Top of Supplied data

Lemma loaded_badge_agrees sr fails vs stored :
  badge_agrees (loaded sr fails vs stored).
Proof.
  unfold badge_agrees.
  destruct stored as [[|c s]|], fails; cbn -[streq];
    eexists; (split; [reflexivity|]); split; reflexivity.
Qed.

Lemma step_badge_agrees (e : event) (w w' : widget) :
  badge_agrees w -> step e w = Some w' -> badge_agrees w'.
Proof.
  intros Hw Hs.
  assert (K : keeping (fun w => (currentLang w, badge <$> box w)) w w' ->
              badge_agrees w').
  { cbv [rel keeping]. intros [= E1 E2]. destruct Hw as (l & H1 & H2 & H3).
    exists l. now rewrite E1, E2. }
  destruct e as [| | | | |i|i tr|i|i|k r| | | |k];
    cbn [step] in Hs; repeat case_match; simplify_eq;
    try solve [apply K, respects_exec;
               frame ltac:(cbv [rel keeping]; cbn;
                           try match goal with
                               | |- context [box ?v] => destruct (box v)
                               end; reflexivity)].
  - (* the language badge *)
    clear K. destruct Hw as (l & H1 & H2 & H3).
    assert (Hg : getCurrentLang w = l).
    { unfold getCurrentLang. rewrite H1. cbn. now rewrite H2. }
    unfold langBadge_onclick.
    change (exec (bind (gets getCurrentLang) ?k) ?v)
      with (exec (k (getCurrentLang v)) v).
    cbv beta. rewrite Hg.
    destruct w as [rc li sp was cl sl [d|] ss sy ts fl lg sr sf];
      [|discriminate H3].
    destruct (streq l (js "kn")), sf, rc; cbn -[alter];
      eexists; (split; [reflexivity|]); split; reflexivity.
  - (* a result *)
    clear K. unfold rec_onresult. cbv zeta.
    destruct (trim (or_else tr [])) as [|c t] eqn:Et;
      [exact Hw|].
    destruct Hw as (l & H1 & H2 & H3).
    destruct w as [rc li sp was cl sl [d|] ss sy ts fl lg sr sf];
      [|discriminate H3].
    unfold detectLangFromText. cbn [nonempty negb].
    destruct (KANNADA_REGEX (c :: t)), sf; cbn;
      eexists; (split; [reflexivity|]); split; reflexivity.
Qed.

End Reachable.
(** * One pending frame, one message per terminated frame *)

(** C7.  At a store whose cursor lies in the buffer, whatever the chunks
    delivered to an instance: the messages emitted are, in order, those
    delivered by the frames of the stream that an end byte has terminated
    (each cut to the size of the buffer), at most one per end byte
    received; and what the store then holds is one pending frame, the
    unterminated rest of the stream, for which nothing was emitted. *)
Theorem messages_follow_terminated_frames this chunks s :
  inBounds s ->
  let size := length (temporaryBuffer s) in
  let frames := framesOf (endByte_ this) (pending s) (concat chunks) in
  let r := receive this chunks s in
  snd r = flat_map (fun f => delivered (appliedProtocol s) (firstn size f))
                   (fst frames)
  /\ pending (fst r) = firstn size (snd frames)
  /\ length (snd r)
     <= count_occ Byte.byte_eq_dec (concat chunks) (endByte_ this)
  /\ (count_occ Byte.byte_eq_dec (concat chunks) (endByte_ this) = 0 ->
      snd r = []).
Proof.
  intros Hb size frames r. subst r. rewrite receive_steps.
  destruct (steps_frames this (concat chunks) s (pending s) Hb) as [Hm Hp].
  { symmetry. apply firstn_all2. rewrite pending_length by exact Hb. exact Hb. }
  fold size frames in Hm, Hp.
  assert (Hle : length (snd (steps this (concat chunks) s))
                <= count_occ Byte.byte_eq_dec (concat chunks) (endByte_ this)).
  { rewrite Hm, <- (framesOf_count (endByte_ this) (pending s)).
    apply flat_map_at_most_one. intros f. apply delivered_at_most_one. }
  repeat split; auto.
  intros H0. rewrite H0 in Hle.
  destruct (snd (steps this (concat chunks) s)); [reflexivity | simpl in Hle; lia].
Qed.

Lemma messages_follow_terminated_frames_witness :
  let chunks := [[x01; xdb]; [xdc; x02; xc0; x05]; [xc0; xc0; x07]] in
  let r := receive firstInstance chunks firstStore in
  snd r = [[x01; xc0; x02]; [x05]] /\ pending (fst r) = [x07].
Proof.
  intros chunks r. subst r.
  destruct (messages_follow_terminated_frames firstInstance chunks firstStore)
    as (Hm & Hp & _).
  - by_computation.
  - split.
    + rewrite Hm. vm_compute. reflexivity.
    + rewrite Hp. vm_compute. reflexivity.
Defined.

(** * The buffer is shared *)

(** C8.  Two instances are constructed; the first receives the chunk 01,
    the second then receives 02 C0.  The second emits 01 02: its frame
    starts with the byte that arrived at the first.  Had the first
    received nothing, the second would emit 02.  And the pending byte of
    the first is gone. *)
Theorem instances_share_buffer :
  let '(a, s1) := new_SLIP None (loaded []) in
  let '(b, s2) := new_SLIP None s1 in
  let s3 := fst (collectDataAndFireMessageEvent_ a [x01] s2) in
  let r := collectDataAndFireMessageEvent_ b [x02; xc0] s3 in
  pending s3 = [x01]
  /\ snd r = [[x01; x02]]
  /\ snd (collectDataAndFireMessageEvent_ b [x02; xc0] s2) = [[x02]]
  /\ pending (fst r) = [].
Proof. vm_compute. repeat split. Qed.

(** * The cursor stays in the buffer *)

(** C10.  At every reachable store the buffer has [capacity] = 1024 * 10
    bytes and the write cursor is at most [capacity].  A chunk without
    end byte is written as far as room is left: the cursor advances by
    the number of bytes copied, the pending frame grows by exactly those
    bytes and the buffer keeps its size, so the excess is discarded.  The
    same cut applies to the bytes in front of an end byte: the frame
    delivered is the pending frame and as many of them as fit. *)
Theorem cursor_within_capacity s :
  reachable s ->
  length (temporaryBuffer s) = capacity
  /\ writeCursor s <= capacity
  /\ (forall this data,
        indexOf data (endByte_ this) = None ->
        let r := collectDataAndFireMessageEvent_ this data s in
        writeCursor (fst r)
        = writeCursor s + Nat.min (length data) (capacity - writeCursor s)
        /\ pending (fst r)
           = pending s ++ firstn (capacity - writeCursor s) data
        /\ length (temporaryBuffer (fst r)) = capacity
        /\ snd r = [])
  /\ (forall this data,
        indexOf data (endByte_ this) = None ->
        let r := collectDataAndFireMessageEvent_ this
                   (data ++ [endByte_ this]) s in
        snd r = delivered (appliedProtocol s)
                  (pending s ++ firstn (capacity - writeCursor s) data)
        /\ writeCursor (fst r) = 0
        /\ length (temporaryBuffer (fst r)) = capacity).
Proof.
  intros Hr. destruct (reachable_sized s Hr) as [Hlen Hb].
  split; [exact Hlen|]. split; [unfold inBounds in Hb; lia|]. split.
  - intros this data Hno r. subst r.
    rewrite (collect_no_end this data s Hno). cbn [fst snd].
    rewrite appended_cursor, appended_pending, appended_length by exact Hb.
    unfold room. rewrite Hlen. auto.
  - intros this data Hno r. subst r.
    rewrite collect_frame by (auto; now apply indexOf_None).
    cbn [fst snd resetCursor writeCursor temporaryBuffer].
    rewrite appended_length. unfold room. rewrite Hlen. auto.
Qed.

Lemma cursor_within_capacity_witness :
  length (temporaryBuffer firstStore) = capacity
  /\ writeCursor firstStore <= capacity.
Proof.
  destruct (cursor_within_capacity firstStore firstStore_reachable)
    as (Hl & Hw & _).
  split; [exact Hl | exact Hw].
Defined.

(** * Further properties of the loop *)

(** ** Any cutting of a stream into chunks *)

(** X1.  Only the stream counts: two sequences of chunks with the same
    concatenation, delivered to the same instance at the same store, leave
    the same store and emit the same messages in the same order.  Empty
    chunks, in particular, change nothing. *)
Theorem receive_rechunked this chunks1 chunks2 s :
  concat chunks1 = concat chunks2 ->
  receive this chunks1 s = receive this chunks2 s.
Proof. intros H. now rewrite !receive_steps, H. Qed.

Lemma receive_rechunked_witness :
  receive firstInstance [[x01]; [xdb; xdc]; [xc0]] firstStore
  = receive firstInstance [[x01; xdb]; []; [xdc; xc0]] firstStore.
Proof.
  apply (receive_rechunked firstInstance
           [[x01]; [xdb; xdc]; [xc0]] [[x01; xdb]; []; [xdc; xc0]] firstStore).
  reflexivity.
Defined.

Bottom of Supplied data

◆ Exercise objective
Above this task is a listing. Restate, word for word and with nothing added, the lines from the one with "with the same" through the one with "Theorem receive_rechunked this".

◆ Result for this task
(** X1.  Only the stream counts: two sequences of chunks with the same
    concatenation, delivered to the same instance at the same store, leave
    the same store and emit the same messages in the same order.  Empty
    chunks, in particular, change nothing. *)
Theorem receive_rechunked this chunks1 chunks2 s :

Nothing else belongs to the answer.